(* ===== verification/Prelude.v ===== *)
(** * RJQ, a job queue in Go: verification library

    RJQ takes jobs over HTTP, saves each one in a database table, delivers them
    to a pool of workers through one of three queues, and retries, preempts,
    sweeps and recovers them.  This library translates the Go code of the
    program into definitions that can be executed, and proves what makes it
    correct.

    ** How the program is modelled

    The goroutines of the program share one state, the [World] of [World.v]:
    the jobs table, the metrics, the three queues, the worker pool, the
    contexts, and the clock.  A Go function that touches it is a [prog]
    ([Go.v]), a tree of atomic actions: a critical section of a mutex, a SQL
    statement, a channel operation or [select], an update of a metric, a read
    of the clock.  An action happens or parks its goroutine; a program returns,
    panics, or runs out of the bound given to one of its loops.  What the
    program does not decide is part of the state as well and is never fixed by
    a theorem unless it says so: which statements the driver refuses
    ([w_faults]), which ready case a [select] takes ([w_coins]), the UUIDs.

    A [go] statement is a constructor of [prog].  The same programs are
    executed in two ways.  [run env p w] runs one goroutine to its end, [env]
    being what the others do while it is parked ([alone] when there are none);
    [executes] adds the goroutines it has started.  The theorems on the
    functional behaviour of an operation are about these two.  [sys_steps]
    interleaves all goroutines action by action, from the one goroutine
    [main] on; the invariants of [System.v] are about it.  Two judgements link
    the program of a goroutine to the interleavings.  [safe] ([Go.v]): each
    component proves once that its programs follow the protocol of the process
    ([sys_protocol] in [Invariant.v]), and the lemma [safe_sys] turns this into
    an invariant of every interleaving.  [own] ([Tokens.v]): the same with a
    multiset of tokens, the right to close a channel or the duty to call
    [wg.Done], that a goroutine holds and may hand to one it starts; the lemma
    [own_sys] concludes that no goroutine misuses a channel or a wait group.

    ** Files

    - [Prelude.v]: machine integers, tactics and generic lemmas.
    - [Go.v]: programs, [run], interleavings, [safe].  [Tokens.v]: [own].
    - [Models.v]: [pkg/models/job.go] (constants and [Job]), error values, JSON
      values, and the class [Platform] of what the program takes from the
      libraries it links, with the laws it relies on ([PlatformLaws]).
      [ReferencePlatform.v] is an instance, so that the laws can hold and
      everything can be evaluated.
    - [World.v], [Metrics.v]: the structs and the shared state; the metrics of
      [internal/metrics/metrics.go].
    - [Sql.v]: the statements of the backends on the jobs table.  [Storage.v]:
      the interface of [internal/storage/interface.go] ([Storage]) and its
      contract ([StorageSpec]), stated on a map from ids to jobs.  [Sqlite.v]
      and [Postgres.v]: the two backends, function by function, and the proofs
      that they meet the contract; [Backend.v] has what these share.
    - [Invariant.v]: the invariant of the process, [sys_inv].
    - [MemoryQueue.v], [SortedQueue.v], [RateLimitedQueue.v], [Router.v]: the
      queues of [internal/queue], one Module each, with a definition for each
      method.  [Queue.v]: the interface the pool and the API call, with the
      router as its instance.
    - [Worker.v]: [internal/worker/pool.go].  [Module Context] has contexts and
      cancellation, [Module Pool] the pool, the worker loop with its deferred
      functions, [Preempt] and the supervisor, for any [Processor].
    - [Email.v]: [internal/jobs/email/email_worker.go], the processor of the
      program: [Process], the goroutine it starts, and the conversation of
      [net/smtp] with its deadlines.
    - [QueueDepth.v]: [internal/metrics/queue_depth.go].  [Api.v]: the handlers
      of [internal/api/handlers.go], its routes, and the loop of the server.
      [Config.v]: [internal/config/config.go].  [Database.v], [Main.v]:
      [cmd/server/main.go]; [launch] goes from the counters to the workers,
      [boot] on to the server, [serve] on to the end, and [main] is the whole.
    - [Examples.v]: the concrete processes the witnesses run.
    - The properties: [System.v] (all interleavings), [Backends.v] (storage),
      [Delivery.v] (what comes out of the queues), [Bucket.v] (the rate limit),
      [Outcomes.v] (retries), [Recovery.v] (restart and sweepers),
      [PoolBehaviour.v] (workers), [EmailBehaviour.v] and
      [EmailConversation.v] (emails), [Handlers.v] (the API and [main]).
      [Ownership.v], [Calm.v] and [NoCrash.v] are the tokens of this program
      and the proof that each of its goroutines respects them.

    The clients of the storage are proved against [StorageSpec], not against a
    backend; those of the queue against [Queue] and [QueueSafe].

    ** What is shown

    - In every interleaving of the goroutines [main] starts, and whatever
      statements fail: no job that has a row is lost or altered in what was
      submitted; what the queues, slots and workers hold was saved before; the
      priority queue is ordered; the pool is in a state in which [Preempt]
      cannot panic; with a usable configuration no goroutine dies, a channel is
      closed once and only when nobody sends, and no wait group goes below
      zero (C1, C2, C4, C5, C6, C29).
    - Both backends refine one map of jobs, read back what they saved, list the
      unfinished jobs completely and in order, count correctly, and leave the
      table alone when they report an error (C3, C23, C24, C33, C39, C40).
    - The queues: FIFO order, the priority queue as a stable sort, the slice
      operations of [insertLocked], the three results of [Enqueue], one token
      for each rate-limited job, the rate limit over any run of the bucket,
      the order in which the router polls and that it returns (C7, C8, C25 to
      C28, C30 to C32).
    - Outcomes: what [Nack] does, that retries are bounded, what a worker makes
      of a job, of a failing one and of one that panics, the restart of dead
      workers, the choice of [Preempt] (C10, C11, C12, C14, C15, C16, C34).
    - Emails: an email reported sent has gone through the whole conversation
      with every step accepted, the password does not travel in clear, nothing
      waits past a deadline, a stuck sender does not keep its worker, the
      message is read as it was written, and what a failing [QUIT] does (C17 to
      C22).
    - Restart: what recovery and the sweepers deliver, and how [main] starts
      (C13, C36 to C38).
    - The API: what [POST /jobs] and [POST /jobs/{id}/retry] do (C9, C35).

    Several theorems state behaviour the documentation does not promise: the
    copies recovery makes (C37), the accepted email that is reported as failed
    (C22), and, not among the numbered ones, the backlog that does not fit
    ([recover_fails_without_room]), the queue a preempted job loses
    ([router_requeues_into_fifo]), the two meanings of a reset
    ([reset_attempts]), the wait without a refill ([wait_without_refill]), the
    unchecked rate ([missing_rate_crashes]), the header a subject can add
    ([header_injection]) and the email a preempted job still sends
    ([cancelled_sender_delivers]).

    ** Bounds

    The loops of the code that poll ([Router.DequeueOrWait], the wait for a
    token, the worker loop) take a bound on their rounds and end in
    [OutOfFuel] when it is used up.  C31 shows that the rounds of a wait of
    [d] are one more than there are ten milliseconds in [d] and that one poll
    of the token is enough below the router; C32 and [wait_without_refill] say when
    the wait for a token ends and when it does not.  Tickers and the loops of
    the workers, the supervisor and the server have the bound [turns].  The invariants hold for every bound.
    Loops over lists are structural and have none.

    ** Assumptions and what is not modelled

    - A job handed to a queue is not written any more, so a [*Job] is a value.
      Sending, receiving, locking and a statement are atomic; the mutexes
      themselves do not appear.  A goroutine that waits on a timer is ready
      from the deadline on.
    - A statement the driver refuses has no effect; a query may fail before
      any of its rows.  The order of rows that compare equal is open.  Columns
      the program never leaves out are not [NULL].  SQLite keeps instants as
      they are, Postgres keeps [timestamptz_store] of them; SQLite integers
      have 64 bits, those of Postgres 32.
    - JSON encoding and decoding, the JSONB column and the TIMESTAMPTZ column
      are the class [Platform]; opening a database is the class [SqlDriver];
      reading the configuration file is the class [Viper]; the matching of
      paths and the text of the metrics page are the class [HttpLibs].
    - The answers of the mail server are an oracle ([net_answers]): each is an
      acceptance or a refusal after a delay, or silence.  What was sent is kept
      with its answer ([net_wire]).  The TLS handshake, certificates and the
      bytes of the protocol are not modelled.
    - [srv.Shutdown] refuses new requests and lets [main] go on at any moment
      after that; [log.Fatal] is a panic of [main].
    - Not modelled: the failure of [ListenAndServe], closing the databases, the
      encoding of HTTP, the timeout of the middleware, the text of the
      dashboard page, log lines. *)

From stdpp Require Export base tactics option list gmap strings pretty sorting.
From Stdlib Require Export ZArith Lia ZifyBool.

#[global] Set Default Goal Selector "!".
Open Scope Z_scope.

(** ** The hint database of the development *)

Create HintDb go.

(** ** Machine integers

    A Go [int] has 64 bits on the platforms the program is built for; the
    arithmetic of the program wraps around. *)

Definition int64_min : Z := - 2 ^ 63.
Definition int64_max : Z := 2 ^ 63 - 1.

Definition wrap64 (z : Z) : Z := (z + 2 ^ 63) mod 2 ^ 64 - 2 ^ 63.

Definition in_int64 (z : Z) : bool := (int64_min <=? z) && (z <=? int64_max).
Definition in_int32 (z : Z) : bool := (- 2 ^ 31 <=? z) && (z <=? 2 ^ 31 - 1).

Lemma wrap64_id z : int64_min <= z <= int64_max -> wrap64 z = z.
Proof.
  unfold wrap64, int64_min, int64_max; intros H.
  rewrite Z.mod_small; lia.
Qed.

Lemma wrap64_range z : int64_min <= wrap64 z <= int64_max.
Proof.
  unfold wrap64, int64_min, int64_max.
  pose proof (Z.mod_pos_bound (z + 2 ^ 63) (2 ^ 64)); lia.
Qed.

Lemma in_int64_spec z : in_int64 z = true <-> int64_min <= z <= int64_max.
Proof. unfold in_int64. rewrite andb_true_iff, !Z.leb_le. done. Qed.

(** ** Durations, in nanoseconds as in [time.Duration] *)

Definition Nanosecond : Z := 1.
Definition Millisecond : Z := 1000000.
Definition Second : Z := 1000000000.
Definition Minute : Z := 60 * Second.

(** ** Tactics *)

(** Splits conjunctions, pairs, existentials and [bool] conjunctions in the
    hypotheses, and does the injections. *)
Ltac des :=
  repeat match goal with
  | H : _ /\ _ |- _ => destruct H
  | H : ex _ |- _ => destruct H
  | H : _ && _ = true |- _ => apply andb_true_iff in H
  | H : (_, _) = (_, _) |- _ => injection H as ?; subst
  | H : Some _ = Some _ |- _ => injection H as ?; subst
  end.

(** Case analysis on the innermost scrutinee of the goal, keeping the
    equation. *)
Ltac case_goal :=
  match goal with
  | |- context [match ?x with _ => _ end] =>
      lazymatch x with
      | context [match _ with _ => _ end] => fail
      | _ => destruct x eqn:?
      end
  end.
Ltac case_hyp H :=
  match type of H with
  | context [match ?x with _ => _ end] =>
      lazymatch x with
      | context [match _ with _ => _ end] => fail
      | _ => destruct x eqn:?
      end
  end.

(** ** Lists *)

Lemma Forall_filter_keep {A} (P Q : A -> Prop) `{forall x, Decision (Q x)} (l : list A) :
  Forall P l -> Forall P (filter Q l).
Proof.
  rewrite !Forall_forall. intros Hl x Hx. apply Hl.
  by apply list_elem_of_filter in Hx as [_ ?].
Qed.

Lemma filter_none {A} (P : A -> Prop) `{forall x, Decision (P x)} (l : list A) :
  Forall (fun x => ~ P x) l -> filter P l = [].
Proof. induction 1; [done|]. by rewrite filter_cons_False. Qed.

Lemma insert_at_length {A} (l1 l2 : list A) i x y :
  i = length l1 -> <[i := x]> (l1 ++ y :: l2) = l1 ++ x :: l2.
Proof. intros ->. by rewrite insert_app_r_alt, Nat.sub_diag by done. Qed.

Lemma omap_Some {A} (l : list A) : omap (fun p => p) (Some <$> l) = l.
Proof. induction l as [|x l IH]; simpl; [done|]. by f_equal. Qed.

(** ** Strings *)

Lemma bool_decide_eqb (x y : string) : bool_decide (x = y) = (x =? y)%string.
Proof. case_bool_decide as H; symmetry; [by apply String.eqb_eq | by apply String.eqb_neq]. Qed.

○ ○ ○ ○ ○

Exercise brief – A verbatim transcription is needed of the lines above, starting at the line with "(** Case analysis" and ending at the line with "Proof. intros ->.", both included, and of nothing else.

Exercise result –
(** Case analysis on the innermost scrutinee of the goal, keeping the
    equation. *)
Ltac case_goal :=
  match goal with
  | |- context [match ?x with _ => _ end] =>
      lazymatch x with
      | context [match _ with _ => _ end] => fail
      | _ => destruct x eqn:?
      end
  end.
Ltac case_hyp H :=
  match type of H with
  | context [match ?x with _ => _ end] =>
      lazymatch x with
      | context [match _ with _ => _ end] => fail
      | _ => destruct x eqn:?
      end
  end.

(** ** Lists *)

Lemma Forall_filter_keep {A} (P Q : A -> Prop) `{forall x, Decision (Q x)} (l : list A) :
  Forall P l -> Forall P (filter Q l).
Proof.
  rewrite !Forall_forall. intros Hl x Hx. apply Hl.
  by apply list_elem_of_filter in Hx as [_ ?].
Qed.

Lemma filter_none {A} (P : A -> Prop) `{forall x, Decision (P x)} (l : list A) :
  Forall (fun x => ~ P x) l -> filter P l = [].
Proof. induction 1; [done|]. by rewrite filter_cons_False. Qed.

Lemma insert_at_length {A} (l1 l2 : list A) i x y :
  i = length l1 -> <[i := x]> (l1 ++ y :: l2) = l1 ++ x :: l2.
Proof. intros ->. by rewrite insert_app_r_alt, Nat.sub_diag by done. Qed.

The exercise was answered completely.